» PROBLEM TO WORK ON
Report the count of lines in the entries below that contain "FStr", and leave out everything else.

» SOURCE MATERIAL
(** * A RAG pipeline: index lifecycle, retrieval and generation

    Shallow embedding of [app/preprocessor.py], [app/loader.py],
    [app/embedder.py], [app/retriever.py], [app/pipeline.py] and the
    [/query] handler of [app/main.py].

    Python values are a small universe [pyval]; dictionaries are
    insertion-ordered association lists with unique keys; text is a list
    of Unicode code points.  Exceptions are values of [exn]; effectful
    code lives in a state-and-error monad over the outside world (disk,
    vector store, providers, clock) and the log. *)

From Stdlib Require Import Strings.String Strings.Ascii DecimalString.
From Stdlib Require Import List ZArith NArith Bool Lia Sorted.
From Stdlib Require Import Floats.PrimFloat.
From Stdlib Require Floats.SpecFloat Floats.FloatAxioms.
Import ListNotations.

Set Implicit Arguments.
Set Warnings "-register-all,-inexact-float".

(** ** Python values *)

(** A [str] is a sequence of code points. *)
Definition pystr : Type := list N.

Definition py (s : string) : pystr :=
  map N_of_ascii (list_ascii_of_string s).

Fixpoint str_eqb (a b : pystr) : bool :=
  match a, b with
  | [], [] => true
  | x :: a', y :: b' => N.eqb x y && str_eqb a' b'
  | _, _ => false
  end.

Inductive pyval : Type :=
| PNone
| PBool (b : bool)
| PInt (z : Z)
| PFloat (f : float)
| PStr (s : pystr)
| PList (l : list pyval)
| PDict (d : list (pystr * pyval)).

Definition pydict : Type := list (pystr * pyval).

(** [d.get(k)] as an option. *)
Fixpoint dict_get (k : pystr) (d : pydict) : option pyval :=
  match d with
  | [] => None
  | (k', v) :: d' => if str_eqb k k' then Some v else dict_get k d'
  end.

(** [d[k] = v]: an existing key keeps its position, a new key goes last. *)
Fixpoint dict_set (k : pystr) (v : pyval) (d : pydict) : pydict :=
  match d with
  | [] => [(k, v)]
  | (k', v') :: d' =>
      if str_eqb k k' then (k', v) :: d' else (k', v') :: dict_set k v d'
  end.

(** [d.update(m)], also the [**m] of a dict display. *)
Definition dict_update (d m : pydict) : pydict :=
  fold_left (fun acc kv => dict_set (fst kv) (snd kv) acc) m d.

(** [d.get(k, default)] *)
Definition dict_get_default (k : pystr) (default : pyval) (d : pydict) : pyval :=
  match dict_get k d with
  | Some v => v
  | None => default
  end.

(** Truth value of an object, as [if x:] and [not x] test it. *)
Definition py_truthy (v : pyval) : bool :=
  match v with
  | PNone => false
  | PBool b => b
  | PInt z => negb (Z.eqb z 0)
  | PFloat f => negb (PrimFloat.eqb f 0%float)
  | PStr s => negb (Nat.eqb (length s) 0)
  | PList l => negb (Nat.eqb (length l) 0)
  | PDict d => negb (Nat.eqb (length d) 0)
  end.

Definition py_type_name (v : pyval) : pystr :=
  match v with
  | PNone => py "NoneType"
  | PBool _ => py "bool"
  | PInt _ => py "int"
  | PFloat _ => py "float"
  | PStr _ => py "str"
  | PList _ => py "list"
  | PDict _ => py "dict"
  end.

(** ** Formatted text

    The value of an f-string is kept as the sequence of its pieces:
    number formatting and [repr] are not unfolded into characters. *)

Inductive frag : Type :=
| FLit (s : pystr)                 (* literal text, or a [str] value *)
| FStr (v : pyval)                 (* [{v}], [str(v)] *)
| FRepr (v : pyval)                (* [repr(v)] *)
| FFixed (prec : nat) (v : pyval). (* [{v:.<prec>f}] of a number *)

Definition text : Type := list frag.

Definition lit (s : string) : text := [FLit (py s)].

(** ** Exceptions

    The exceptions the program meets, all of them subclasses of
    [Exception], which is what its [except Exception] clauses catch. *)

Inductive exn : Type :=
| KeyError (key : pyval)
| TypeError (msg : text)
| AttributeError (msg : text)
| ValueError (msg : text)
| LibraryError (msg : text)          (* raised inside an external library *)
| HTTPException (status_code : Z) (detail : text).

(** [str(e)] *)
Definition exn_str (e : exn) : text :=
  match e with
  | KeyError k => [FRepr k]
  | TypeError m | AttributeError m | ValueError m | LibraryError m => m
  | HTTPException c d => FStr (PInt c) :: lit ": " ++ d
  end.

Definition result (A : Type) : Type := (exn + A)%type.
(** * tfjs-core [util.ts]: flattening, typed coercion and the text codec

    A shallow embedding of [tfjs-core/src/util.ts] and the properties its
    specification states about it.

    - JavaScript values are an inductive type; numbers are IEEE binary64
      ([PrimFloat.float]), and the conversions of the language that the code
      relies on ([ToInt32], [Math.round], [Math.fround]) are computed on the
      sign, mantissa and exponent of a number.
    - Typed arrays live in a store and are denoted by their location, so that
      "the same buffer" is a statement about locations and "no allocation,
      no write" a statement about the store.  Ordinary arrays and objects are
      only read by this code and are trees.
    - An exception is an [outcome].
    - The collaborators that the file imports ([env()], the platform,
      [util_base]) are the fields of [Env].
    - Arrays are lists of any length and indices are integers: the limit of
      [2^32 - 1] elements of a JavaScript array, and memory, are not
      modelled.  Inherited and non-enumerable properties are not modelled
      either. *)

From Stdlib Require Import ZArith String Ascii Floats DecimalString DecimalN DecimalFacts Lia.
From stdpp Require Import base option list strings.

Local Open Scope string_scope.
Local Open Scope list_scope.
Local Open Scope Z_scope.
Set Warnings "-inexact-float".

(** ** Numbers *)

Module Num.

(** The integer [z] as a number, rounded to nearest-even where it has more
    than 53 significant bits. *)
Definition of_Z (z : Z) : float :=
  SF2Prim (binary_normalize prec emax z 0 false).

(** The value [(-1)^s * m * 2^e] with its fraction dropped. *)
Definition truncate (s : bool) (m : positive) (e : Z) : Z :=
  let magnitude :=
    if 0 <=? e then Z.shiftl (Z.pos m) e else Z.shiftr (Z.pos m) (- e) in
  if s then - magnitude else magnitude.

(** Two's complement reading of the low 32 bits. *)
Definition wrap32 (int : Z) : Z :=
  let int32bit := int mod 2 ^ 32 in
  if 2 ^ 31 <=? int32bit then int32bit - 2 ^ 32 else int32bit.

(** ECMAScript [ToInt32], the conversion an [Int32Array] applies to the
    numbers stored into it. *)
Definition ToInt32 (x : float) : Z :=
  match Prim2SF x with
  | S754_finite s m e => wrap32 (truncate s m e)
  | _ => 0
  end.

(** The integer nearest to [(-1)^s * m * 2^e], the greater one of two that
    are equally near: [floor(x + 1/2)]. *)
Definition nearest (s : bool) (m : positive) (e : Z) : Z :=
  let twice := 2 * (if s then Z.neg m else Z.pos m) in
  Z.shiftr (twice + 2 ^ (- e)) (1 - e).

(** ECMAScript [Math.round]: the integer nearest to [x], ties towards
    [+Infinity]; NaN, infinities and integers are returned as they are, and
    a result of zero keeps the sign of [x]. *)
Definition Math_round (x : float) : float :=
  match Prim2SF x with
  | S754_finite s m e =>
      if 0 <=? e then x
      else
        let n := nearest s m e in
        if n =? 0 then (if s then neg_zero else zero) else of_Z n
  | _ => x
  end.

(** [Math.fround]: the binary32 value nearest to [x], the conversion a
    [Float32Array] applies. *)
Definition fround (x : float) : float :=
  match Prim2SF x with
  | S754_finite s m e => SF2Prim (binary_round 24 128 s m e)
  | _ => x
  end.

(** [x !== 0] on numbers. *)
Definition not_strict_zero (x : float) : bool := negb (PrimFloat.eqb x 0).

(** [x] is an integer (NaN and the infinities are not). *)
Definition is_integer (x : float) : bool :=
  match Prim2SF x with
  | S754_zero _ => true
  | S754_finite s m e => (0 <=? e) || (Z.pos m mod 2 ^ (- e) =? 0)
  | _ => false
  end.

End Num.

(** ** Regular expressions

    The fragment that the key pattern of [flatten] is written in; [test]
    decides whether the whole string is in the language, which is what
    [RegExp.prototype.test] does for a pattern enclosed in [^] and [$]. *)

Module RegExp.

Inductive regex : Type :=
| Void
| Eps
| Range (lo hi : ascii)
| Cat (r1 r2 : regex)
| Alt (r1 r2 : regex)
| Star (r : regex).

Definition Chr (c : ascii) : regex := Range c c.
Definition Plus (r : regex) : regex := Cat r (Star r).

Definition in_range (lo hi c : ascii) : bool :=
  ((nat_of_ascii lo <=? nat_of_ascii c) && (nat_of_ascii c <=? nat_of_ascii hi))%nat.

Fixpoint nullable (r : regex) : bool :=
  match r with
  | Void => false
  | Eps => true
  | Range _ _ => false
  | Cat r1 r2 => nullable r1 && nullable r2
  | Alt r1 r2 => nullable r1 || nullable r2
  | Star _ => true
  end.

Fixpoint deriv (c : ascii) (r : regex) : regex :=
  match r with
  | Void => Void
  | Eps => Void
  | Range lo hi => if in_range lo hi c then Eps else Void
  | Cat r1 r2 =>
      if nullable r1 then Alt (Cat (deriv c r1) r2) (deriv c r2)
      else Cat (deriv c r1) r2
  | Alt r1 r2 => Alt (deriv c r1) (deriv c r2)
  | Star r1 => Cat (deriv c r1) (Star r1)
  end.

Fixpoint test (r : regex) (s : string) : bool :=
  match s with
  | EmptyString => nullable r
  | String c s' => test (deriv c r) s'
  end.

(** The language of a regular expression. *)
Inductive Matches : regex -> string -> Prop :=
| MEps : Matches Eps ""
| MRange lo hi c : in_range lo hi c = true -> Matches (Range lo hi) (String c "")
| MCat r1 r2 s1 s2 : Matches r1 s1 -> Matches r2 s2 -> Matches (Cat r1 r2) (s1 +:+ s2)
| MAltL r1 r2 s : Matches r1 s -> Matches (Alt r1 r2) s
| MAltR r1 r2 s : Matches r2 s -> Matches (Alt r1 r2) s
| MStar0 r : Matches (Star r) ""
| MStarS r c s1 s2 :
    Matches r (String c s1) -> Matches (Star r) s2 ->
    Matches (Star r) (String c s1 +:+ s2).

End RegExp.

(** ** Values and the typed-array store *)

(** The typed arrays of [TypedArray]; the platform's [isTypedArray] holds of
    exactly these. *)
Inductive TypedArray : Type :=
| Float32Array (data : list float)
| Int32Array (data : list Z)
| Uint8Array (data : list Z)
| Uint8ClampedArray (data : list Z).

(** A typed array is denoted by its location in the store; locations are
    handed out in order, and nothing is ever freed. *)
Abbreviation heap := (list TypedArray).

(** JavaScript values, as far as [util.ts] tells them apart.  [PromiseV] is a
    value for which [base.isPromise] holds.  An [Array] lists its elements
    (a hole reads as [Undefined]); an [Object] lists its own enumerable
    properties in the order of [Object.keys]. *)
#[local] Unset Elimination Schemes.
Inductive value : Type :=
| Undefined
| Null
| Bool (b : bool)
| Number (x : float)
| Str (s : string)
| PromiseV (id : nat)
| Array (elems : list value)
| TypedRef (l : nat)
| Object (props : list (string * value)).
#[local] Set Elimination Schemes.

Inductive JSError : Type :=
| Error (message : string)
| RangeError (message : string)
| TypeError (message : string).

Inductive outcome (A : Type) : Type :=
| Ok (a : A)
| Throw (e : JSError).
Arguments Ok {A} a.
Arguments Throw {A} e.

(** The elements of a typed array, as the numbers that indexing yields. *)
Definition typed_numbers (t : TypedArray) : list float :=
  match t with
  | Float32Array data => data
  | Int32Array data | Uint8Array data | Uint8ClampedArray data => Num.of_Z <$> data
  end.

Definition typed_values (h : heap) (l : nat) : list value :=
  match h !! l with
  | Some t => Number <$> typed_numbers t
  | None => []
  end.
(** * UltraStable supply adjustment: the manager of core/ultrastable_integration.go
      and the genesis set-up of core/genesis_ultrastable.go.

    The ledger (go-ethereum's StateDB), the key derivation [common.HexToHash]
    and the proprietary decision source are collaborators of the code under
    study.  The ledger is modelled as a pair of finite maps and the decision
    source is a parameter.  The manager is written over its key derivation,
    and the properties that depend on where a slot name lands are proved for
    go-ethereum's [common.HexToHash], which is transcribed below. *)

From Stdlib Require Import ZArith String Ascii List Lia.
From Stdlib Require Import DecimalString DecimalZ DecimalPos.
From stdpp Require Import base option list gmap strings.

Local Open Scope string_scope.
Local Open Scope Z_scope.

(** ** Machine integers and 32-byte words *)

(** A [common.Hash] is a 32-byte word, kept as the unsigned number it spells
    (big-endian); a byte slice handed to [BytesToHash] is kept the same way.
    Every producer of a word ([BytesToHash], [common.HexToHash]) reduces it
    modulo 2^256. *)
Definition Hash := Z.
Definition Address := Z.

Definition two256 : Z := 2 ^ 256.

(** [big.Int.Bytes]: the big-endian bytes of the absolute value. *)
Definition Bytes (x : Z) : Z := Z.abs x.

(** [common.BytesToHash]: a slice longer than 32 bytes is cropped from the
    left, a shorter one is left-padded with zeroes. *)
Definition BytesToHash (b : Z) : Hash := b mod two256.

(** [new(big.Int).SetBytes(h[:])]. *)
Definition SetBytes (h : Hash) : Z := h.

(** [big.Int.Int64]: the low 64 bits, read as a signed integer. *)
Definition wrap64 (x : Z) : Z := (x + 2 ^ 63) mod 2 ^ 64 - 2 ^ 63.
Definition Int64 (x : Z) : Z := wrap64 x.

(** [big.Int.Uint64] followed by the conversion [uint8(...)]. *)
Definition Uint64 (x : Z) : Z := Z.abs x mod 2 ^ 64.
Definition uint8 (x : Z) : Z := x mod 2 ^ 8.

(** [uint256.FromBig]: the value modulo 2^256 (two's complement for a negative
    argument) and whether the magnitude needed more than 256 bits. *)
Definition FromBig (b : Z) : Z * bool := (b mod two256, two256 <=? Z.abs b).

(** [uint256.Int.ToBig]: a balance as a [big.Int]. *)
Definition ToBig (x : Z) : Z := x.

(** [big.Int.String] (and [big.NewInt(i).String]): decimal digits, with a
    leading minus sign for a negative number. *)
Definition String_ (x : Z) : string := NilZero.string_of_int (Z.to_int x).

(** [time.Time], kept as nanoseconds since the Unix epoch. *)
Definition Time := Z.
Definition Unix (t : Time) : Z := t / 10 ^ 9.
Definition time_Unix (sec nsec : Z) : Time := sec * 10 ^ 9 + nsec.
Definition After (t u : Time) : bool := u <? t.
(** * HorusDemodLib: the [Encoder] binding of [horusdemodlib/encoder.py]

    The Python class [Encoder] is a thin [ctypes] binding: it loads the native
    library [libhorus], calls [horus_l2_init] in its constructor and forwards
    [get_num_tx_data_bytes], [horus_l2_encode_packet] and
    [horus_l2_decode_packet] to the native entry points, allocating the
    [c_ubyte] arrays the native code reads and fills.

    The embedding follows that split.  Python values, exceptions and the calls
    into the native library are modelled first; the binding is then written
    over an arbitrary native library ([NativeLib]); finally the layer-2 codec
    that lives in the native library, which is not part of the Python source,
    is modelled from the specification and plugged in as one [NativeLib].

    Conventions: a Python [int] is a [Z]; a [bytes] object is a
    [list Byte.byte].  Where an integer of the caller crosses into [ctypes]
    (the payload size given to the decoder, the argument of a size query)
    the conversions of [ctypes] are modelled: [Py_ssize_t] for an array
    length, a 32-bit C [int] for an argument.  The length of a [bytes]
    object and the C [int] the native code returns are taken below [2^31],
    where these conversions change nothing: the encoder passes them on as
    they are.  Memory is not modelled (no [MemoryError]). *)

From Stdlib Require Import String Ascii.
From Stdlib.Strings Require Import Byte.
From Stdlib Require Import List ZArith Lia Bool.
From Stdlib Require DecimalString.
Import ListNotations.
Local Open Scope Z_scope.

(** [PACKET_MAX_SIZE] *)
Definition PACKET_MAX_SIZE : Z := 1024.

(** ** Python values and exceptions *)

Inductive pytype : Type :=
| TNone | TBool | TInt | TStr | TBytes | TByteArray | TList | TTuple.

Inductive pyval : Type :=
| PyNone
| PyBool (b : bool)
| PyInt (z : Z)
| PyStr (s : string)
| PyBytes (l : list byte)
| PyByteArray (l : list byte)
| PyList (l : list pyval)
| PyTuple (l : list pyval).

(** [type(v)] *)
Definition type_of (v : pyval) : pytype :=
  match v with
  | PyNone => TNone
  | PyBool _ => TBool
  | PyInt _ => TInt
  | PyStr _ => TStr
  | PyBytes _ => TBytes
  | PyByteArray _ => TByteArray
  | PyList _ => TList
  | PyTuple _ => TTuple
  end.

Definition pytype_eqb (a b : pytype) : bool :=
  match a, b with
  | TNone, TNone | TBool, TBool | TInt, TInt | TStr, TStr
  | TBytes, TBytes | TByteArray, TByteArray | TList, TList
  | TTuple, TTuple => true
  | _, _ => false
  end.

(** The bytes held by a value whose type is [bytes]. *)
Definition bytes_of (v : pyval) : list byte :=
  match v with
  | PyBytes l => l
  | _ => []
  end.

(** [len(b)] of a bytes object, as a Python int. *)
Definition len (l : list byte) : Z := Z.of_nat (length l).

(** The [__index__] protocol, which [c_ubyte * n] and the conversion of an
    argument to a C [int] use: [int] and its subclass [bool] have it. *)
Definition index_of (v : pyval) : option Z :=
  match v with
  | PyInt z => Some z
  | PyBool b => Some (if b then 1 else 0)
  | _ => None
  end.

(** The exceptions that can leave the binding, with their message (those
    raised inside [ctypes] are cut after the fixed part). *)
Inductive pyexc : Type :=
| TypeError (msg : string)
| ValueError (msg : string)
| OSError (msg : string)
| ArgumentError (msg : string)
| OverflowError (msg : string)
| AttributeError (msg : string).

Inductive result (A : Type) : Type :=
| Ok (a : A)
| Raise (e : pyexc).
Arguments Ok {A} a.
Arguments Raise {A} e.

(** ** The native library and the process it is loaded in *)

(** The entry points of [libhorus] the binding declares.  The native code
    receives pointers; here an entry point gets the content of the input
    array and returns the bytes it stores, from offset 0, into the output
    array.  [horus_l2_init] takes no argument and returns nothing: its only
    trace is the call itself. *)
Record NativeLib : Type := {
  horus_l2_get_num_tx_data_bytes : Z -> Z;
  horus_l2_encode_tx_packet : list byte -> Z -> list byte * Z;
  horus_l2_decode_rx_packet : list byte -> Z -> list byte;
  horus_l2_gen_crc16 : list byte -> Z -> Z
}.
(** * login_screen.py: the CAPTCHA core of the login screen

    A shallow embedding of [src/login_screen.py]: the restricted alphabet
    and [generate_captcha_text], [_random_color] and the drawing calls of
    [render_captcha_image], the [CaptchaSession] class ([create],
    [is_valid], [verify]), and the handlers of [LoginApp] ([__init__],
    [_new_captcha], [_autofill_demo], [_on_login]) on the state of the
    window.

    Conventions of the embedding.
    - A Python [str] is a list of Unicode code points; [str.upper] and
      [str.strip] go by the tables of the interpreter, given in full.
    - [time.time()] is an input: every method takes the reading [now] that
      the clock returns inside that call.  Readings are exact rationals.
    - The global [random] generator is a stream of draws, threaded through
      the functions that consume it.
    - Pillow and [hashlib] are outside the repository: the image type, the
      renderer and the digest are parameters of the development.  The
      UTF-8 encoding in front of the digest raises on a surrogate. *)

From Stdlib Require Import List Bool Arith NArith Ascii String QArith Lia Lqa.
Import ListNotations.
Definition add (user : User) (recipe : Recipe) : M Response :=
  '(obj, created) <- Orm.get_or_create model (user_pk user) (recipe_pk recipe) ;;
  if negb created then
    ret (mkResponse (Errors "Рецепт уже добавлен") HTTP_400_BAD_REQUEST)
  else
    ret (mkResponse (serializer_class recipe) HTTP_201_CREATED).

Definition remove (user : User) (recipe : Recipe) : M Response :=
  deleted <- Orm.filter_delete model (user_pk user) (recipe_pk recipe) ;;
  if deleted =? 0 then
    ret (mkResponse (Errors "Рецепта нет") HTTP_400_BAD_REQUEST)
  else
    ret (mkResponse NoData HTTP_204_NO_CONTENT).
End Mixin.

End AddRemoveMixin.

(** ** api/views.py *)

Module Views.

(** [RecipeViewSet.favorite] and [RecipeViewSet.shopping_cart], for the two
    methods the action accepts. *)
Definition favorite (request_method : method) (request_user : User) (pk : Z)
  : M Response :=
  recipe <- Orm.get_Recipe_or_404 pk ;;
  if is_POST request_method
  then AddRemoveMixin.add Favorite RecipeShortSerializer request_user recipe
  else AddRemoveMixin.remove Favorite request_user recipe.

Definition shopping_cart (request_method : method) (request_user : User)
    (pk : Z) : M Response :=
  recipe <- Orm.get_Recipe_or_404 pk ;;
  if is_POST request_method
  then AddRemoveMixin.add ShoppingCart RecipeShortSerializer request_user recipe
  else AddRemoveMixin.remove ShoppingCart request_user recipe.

» RESPONSE TO THIS EXERCISE
2